Il se détourna pour se pencher au-dessus du parapet, le dos tourné vers moi. J’attendis un instant, mais à ce moment-là je n’avais aucun désir, je puis bien l’affirmer, de revoir son visage. Il ne bougeait pas ; il ne voulait pas bouger. Je poursuivis lentement mon chemin vers la gare et, arrivé au bout du pont, je jetai un coup d’œil par-dessus mon épaule. Non, le jeune homme n’avait pas bougé. Il restait penché au-dessus du parapet, captivé, semblait-il, par le cours égal de l’eau qui passait sous ses yeux. Le courant, à cet endroit, est rapide, excessivement rapide, et donne le vertige à bien des gens ; je ne puis moi-même le regarder longuement sans éprouver la crainte de me voir brusquement emporté par sa force destructrice. Il y a des cerveaux qui ne peuvent résister à la suggestion d’une puissance irrésistible et d’un mouvement continu.

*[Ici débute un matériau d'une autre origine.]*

(* ===== verification/PgDecode.v ===== *)
(** * What is read back from a JSON column

    The documents the Postgres backend writes are documents the database
    may store, and every document it stores can be read: a decoder of
    PgColumns.v succeeds on whatever the database returns for a document
    that the encoder wrote. What the matcher reads of an IoC comes back as
    it was written. *)

From S2P Require Import Prelude GoStrings GoText Json JsonEncode JsonShape GoTime Domain GoJson Storage Native GithubIngestor PgColumns.
From stdpp Require Import options.

(** ** Texts *)

Lemma sanitize_ascii s : str_forallb is_ascii s = true → sanitize_string s = s.
Proof.
  unfold sanitize_string. induction s as [|a s IH]; [done|]. simpl. intros [Ha Hs]%andb_true_iff.
  rewrite Ha, fmap_cons. simpl. rewrite Ha. change (String a (concat_str (write_rune <$> runes s)) = String a s).
  by rewrite IH.
Qed.

Lemma plain_ascii s : plain s = true → str_forallb is_ascii s = true.
Proof.
  unfold plain. induction s as [|a s IH]; [done|]. simpl. intros [Ha Hs]%andb_true_iff.
  rewrite (proj1 (plain_byte a Ha)). by apply IH.
Qed.

Lemma sanitize_plain s : plain s = true → sanitize_string s = s.
Proof. intros H. by apply sanitize_ascii, plain_ascii. Qed.

(** An ASCII byte cuts a valid text into valid texts. *)
Lemma ascii_no_cont c : is_ascii c = true →
  is_cont c = false ∧ (∀ a, lead3 a c = false) ∧ (∀ a, lead4 a c = false).
Proof.
  intros Hc. assert (N_of_ascii c < 128)%N as Hlt by (by apply bool_decide_eq_true in Hc).
  assert (∀ lo hi, (128 ≤ lo)%N → byte_between lo hi c = false) as Hb.
  { intros lo hi Hlo. unfold byte_between. apply andb_false_iff. left. apply N.leb_gt. lia. }
  unfold lead3, lead4, is_cont. split_and!; intros; rewrite ?Hb by lia; by rewrite ?andb_false_r.
Qed.

Lemma runes_ascii a s : is_ascii a = true → runes (String a s) = byte1 a :: runes s.
Proof. intros Ha. simpl. by rewrite Ha. Qed.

Mais il faut croire qu’il y avait là un charme pour M. Razumov. Je le laissai penché très avant au-dessus du parapet. Il était impossible d’attribuer au seul défaut d’éducation la façon dont il s’était comporté à mon égard. Il y avait quelque chose d’autre sous ses manifestations de mépris et d’impatience. Peut-être, pensais-je en touchant brusquement à la vérité cachée, peut-être était-ce la même raison qui l’avait empêché, pendant plus d’une semaine, pendant près de dix jours de venir trouver Mlle Haldin. Mais quelle pouvait être cette raison, je n’aurais su le dire.